7 pages with 96 post. cabin fever must be startin up out there eh?
Swine fricken flu and finally upright,,,,,,
ah yea there's the tail looks like it could be shiney and full of spots, can you say fresh KING SALMON, Chinook, whatever name you what to call them :thumb:
Yep. Even when you can go fishing, it's dark. Back to tying up articulated flies every night and drinking to the "good old days" (aka last month).
I am not questioning your 40 years of sport, commercial, and guiding in Alaska. Since you don't know me or anything I have done, I find it a little unassuming that you would know how much or how little time I have spent looking at schools of fish.
You base your decision on two photos, neither which provide any really good insight of the key areas for positive ID. I can assume your experience comes from looking at live fish, and their behavior. A photo is much different, as factors such as light, angle, water, shadow, and most of all, without a really good view of the dorsal and caudal fins, it can be confusing.
Let's look at this a little more objectively. California is much farther south than the historical range of Atlantic salmon. I would be very surprised to see an escapee travel that far south in the warmer ocean current. The likelihood of them reproducing on their own and returning to central California is pretty remote as well.
My experience with Atlantic salmon is limited but we did catch them regularly in SE Alaska while purse-seining. I would put them in a plastic garbage bag and ride my bike into Ketchikan to deliver them to the ADFG office.
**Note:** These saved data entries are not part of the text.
(** * xVPN backend: session registry, kill-switch monitor and no-logs store

    A shallow embedding of the core of [backend/main.py] and
    [backend/no_logs.py]: the two process-wide registries
    [active_sessions] and [kill_switch_registry], the request handlers
    that mutate them, the monitor pass [kill_switch_check_all], and the
    retention table [server_logs] with [create_minimal_log] and
    [purge_expired_logs].

    Conventions of the embedding.
    - A Python [dict] keeps its keys in insertion order and the code
      depends on it ([list(active_sessions.keys())[-1]], the order of the
      list returned by [kill_switch_check_all]), so a dict is an
      association list with the oldest key first.
    - [time.time()] is a float number of seconds; it is embedded as a
      rational [Q] (float rounding is not modelled).  [datetime.now(utc)]
      is embedded as a record of calendar fields with microsecond
      resolution, as the class stores it.
    - Every handler is [async def] without an inner [await], and the
      monitor calls [kill_switch_check_all] between two [await]s, so on
      the event loop each of them runs to completion: an interleaving of
      requests and monitor passes is a sequence of whole operations.
    - Clock readings, [uuid.uuid4()] draws and [random.randint] draws are
      arguments of the operation that makes them. *)

From Stdlib Require Import ZArith QArith Qround List String Ascii Bool Lia Lqa.
Import ListNotations.

Local Open Scope Z_scope.

(* ------------------------------------------------------------------ *)
(** ** Python dictionaries with string keys *)

Module PyDict.
Section Ops.
Context {V : Type}.

Definition dict := list (string * V).

Definition keys (d : dict) : list string := map fst d.

  (** [d.get(k)] *)
Fixpoint get (k : string) (d : dict) : option V :=
    match d with
    | [] => None
    | (k', v) :: d' => if String.eqb k k' then Some v else get k d'
    end.

  (** [k in d] *)
Definition contains (k : string) (d : dict) : bool :=
    match get k d with Some _ => true | None => false end.

  (** [d[k] = v]: an existing key keeps its position, a new key goes last. *)
Fixpoint set (k : string) (v : V) (d : dict) : dict :=
    match d with
    | [] => [(k, v)]
    | (k', v') :: d' =>
        if String.eqb k k' then (k', v) :: d' else (k', v') :: set k v d'
    end.

  (** [d.pop(k, None)], keeping the remaining dict. *)
Fixpoint pop (k : string) (d : dict) : dict :=
    match d with
    | [] => []
    | (k', v') :: d' =>
        if String.eqb k k' then pop k d' else (k', v') :: pop k d'
    end.

  (** [list(d.keys())[-1]] on a non-empty dict. *)
Definition last_key (d : dict) : option string :=
    match rev d with
    | [] => None
    | (k, _) :: _ => Some k
    end.
End Ops.
Arguments dict V : clear implicits.
End PyDict.

Abbreviation dict := PyDict.dict.

(* ------------------------------------------------------------------ *)
(** ** Numbers *)

(** [int(x)] on a float: truncation toward zero. *)
Definition py_int (x : Q) : Z := Z.quot (Qnum x) (Zpos (Qden x)).
(** * Further properties of the code *)

(** ** The drop percentage *)

(** X8: for a reference price and current prices that are not negative the
    drop percentage lies between 0 and 100 and does not grow when the
    current price grows; for a positive reference price it is 100 exactly
    when the current price is zero. *)
Theorem drop_percent_antitone buyPrice price1 price2 :
  0 <= buyPrice -> 0 <= price1 -> price1 <= price2 ->
  exists drop1 drop2,
    calculateDropPercent buyPrice price1 = Some drop1 /\
    calculateDropPercent buyPrice price2 = Some drop2 /\
    0 <= drop2 /\ drop2 <= drop1 /\ drop1 <= 100 /\
    (0 < buyPrice -> (drop1 = 100 <-> price1 = 0)).
Proof.
  intros Hb H1 H12.
  destruct (Z.eq_dec buyPrice 0) as [-> | Hne].
  - exists 0, 0. rewrite !calculateDropPercent_zero_ref.
    split_and!; try done; lia.
  - exists (Z.max 0 ((buyPrice - price1) * 100 / buyPrice)),
           (Z.max 0 ((buyPrice - price2) * 100 / buyPrice)).
    rewrite !calculateDropPercent_pos by lia.
    assert (Hmono : (buyPrice - price2) * 100 / buyPrice
                    <= (buyPrice - price1) * 100 / buyPrice)
      by (apply Z.div_le_mono; lia).
    assert (Hup : (buyPrice - price1) * 100 / buyPrice <= 100)
      by (apply Z.div_le_upper_bound; lia).
    split_and!; try done; try lia.
    intros _. split.
    + intros Hfull.
      assert (Hq : (buyPrice - price1) * 100 / buyPrice = 100) by lia.
      assert (Hge : buyPrice * 100 <= (buyPrice - price1) * 100).
      { pose proof (Z.mul_div_le ((buyPrice - price1) * 100) buyPrice
                      ltac:(lia)) as Hle.
        rewrite Hq in Hle. lia. }
      lia.
    + intros ->. rewrite Z.sub_0_r, Z.mul_comm, Z.div_mul by lia. lia.
Qed.
Lemma fillObject_lookup_notin (hs r : list jsstring) (h : jsstring) :
  forall (j : nat) (obj : gmap jsstring jsstring),
    h ∉ hs -> fillObject hs r j obj !! h = obj !! h.
Proof.
  induction hs as [|h0 hs IH]; intros j obj Hnot; [reflexivity|].
  apply not_elem_of_cons in Hnot as [Hne Hnot].
  simpl. rewrite IH by assumption. now apply setProp_lookup_ne.
Qed.

Lemma fillObject_lookup_last (hs r : list jsstring) (h : jsstring) :
  forall (i j : nat) (obj : gmap jsstring jsstring),
    hs !! i = Some h ->
    h ∉ drop (S i) hs ->
    h <> str "__proto__" ->
    fillObject hs r j obj !! h = Some (default [] (r !! (j + i))).
Proof.
  induction hs as [|h0 hs IH]; intros i j obj Hi Hnot Hp; [discriminate|].
  destruct i as [|i]; simpl in *.
  - inversion Hi; subst. rewrite drop_0 in Hnot.
    rewrite fillObject_lookup_notin by assumption.
    rewrite Nat.add_0_r. now apply setProp_lookup_eq.
  - rewrite (IH i (S j) _ Hi Hnot Hp). do 3 f_equal. lia.
Qed.

Lemma fillObject_keys (hs r : list jsstring) (k : jsstring) :
  forall (j : nat) (obj : gmap jsstring jsstring),
    is_Some (fillObject hs r j obj !! k) -> k ∈ hs \/ is_Some (obj !! k).
Proof.
  induction hs as [|h0 hs IH]; intros j obj H; [now right|].
  simpl in H. apply IH in H as [H | H].
  - left. now right.
  - destruct (decide (k = h0)) as [-> | Hne].
    + left. now left.
    + right. now rewrite setProp_lookup_ne in H.
Qed.

Lemma fillObject_take (hs r : list jsstring) :
  forall (j : nat) (obj : gmap jsstring jsstring),
    fillObject hs r j obj = fillObject hs (take (j + length hs) r) j obj.
Proof.
  induction hs as [|h0 hs IH]; intros j obj; [reflexivity|].
  simpl. rewrite lookup_take_lt by lia.
  rewrite (IH (S j)). do 2 f_equal. lia.
Qed.

(** C7, as stated, fails on a header with the same name twice: the name
    has the value of its last position. *)
Lemma headersMapByPosition_counterexample :
  (forall e : engine,
      parseCSV e (str "a,a" ++ [LF] ++ str "1,2") noOptions
      = Some (Returns [ {[ str "a" := str "2" ]} ])) /\
  buildObject [str "a"; str "a"] [str "1"; str "2"] !! str "a" = Some (str "2") /\
  ~ headersMapByPosition [str "a"; str "a"] [str "1"; str "2"].
Proof.
  split; [intros e; vm_compute; reflexivity|]. split; [vm_compute; reflexivity|].
  intros H. specialize (H 0 (str "a") eq_refl). vm_compute in H. discriminate.
Qed.

(** C7, amended: in the object built for a data row, a header name other
    than [__proto__] has the row's value at the last position of the name
    in the header, or the empty string when the row has no such position;
    the object has no other property than the header names, and the values
    of the row beyond the header are dropped.  Under the header [a,b,c] the
    row [1,2] gives the record of [a] to [1], [b] to [2] and [c] to the
    empty string, and the row [1,2,3,4] the record of [a] to [1], [b] to
    [2] and [c] to [3]. *)
Theorem buildObject_ragged (hs r : list jsstring) (j : nat) (h : jsstring) :
  hs !! j = Some h ->
  h ∉ drop (S j) hs ->
  h <> str "__proto__" ->
  buildObject hs r !! h = Some (default [] (r !! j)) /\
  (forall k : jsstring, is_Some (buildObject hs r !! k) -> k ∈ hs) /\
  buildObject hs r = buildObject hs (take (length hs) r) /\
  buildObject [str "a"; str "b"; str "c"] [str "1"; str "2"]
    = {[ str "a" := str "1"; str "b" := str "2"; str "c" := str "" ]} /\
  buildObject [str "a"; str "b"; str "c"] [str "1"; str "2"; str "3"; str "4"]
    = {[ str "a" := str "1"; str "b" := str "2"; str "c" := str "3" ]} /\
  (forall e : engine,
      parseCSV e (str "a,b,c" ++ [LF] ++ str "1,2" ++ [LF] ++ str "1,2,3,4") noOptions
      = Some (Returns
                [ {[ str "a" := str "1"; str "b" := str "2"; str "c" := str "" ]};
                  {[ str "a" := str "1"; str "b" := str "2"; str "c" := str "3" ]} ])).
Proof.
  intros Hj Hlast Hp. unfold buildObject.
  split; [|split; [|split; [|split; [|split]]]].
  - now rewrite (fillObject_lookup_last hs r h j 0 ∅ Hj Hlast Hp).
  - intros k Hk. apply fillObject_keys in Hk as [Hk | Hk]; [exact Hk|].
    rewrite lookup_empty in Hk. now destruct Hk.
  - apply (fillObject_take hs r 0 ∅).
  - vm_compute. reflexivity.
  - vm_compute. reflexivity.
  - intros e. vm_compute. reflexivity.
Qed.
And Daryle can confirm that. :thumb: They had a couple things in common; their fins and body were worn down from spending considerable time in the net pens before escaping and they were relatively skinny, almost like they had trouble feeding once they escaped. The fish in question appears natural in origin; I don't detect any fin wear that you would associate with being a net pen escapee. And it doesn't look like it has missed too many meals.
I find it hard to believe that you are so sure of species despite the fact that the pictures did not show any defining characteristics, the one picture shows the fish mostly underwater (already discussed the problems with that photo for ID purposes), a majority of the folks on here thought differently (some even fishery-trained), you used conflicting arguments for your rationale, and finally, you posted some rather vague references that you thought proved your point which didn't prove anything.
Not trying to get into a pissing match here. I'm sure that you, I, and a majority of the folks on here could ID the fish in a heartbeat if the fish were in our hands. But it is a little more difficult with photos that don't clearly show the important details of the fish. By looking at the biological information and the fact that it doesn't look like a salar , I'd wager it is not an AS. I could be wrong, but I doubt it. :rofl:
Otherwise this has been a pretty cool thread. I like the "ID this fish" threads.
Attached are a few pics of Atlantic salmon we caught near Ketchikan, probably mid 90s. Not very good quality but better than nothing I guess. Good memories huh, Daryle?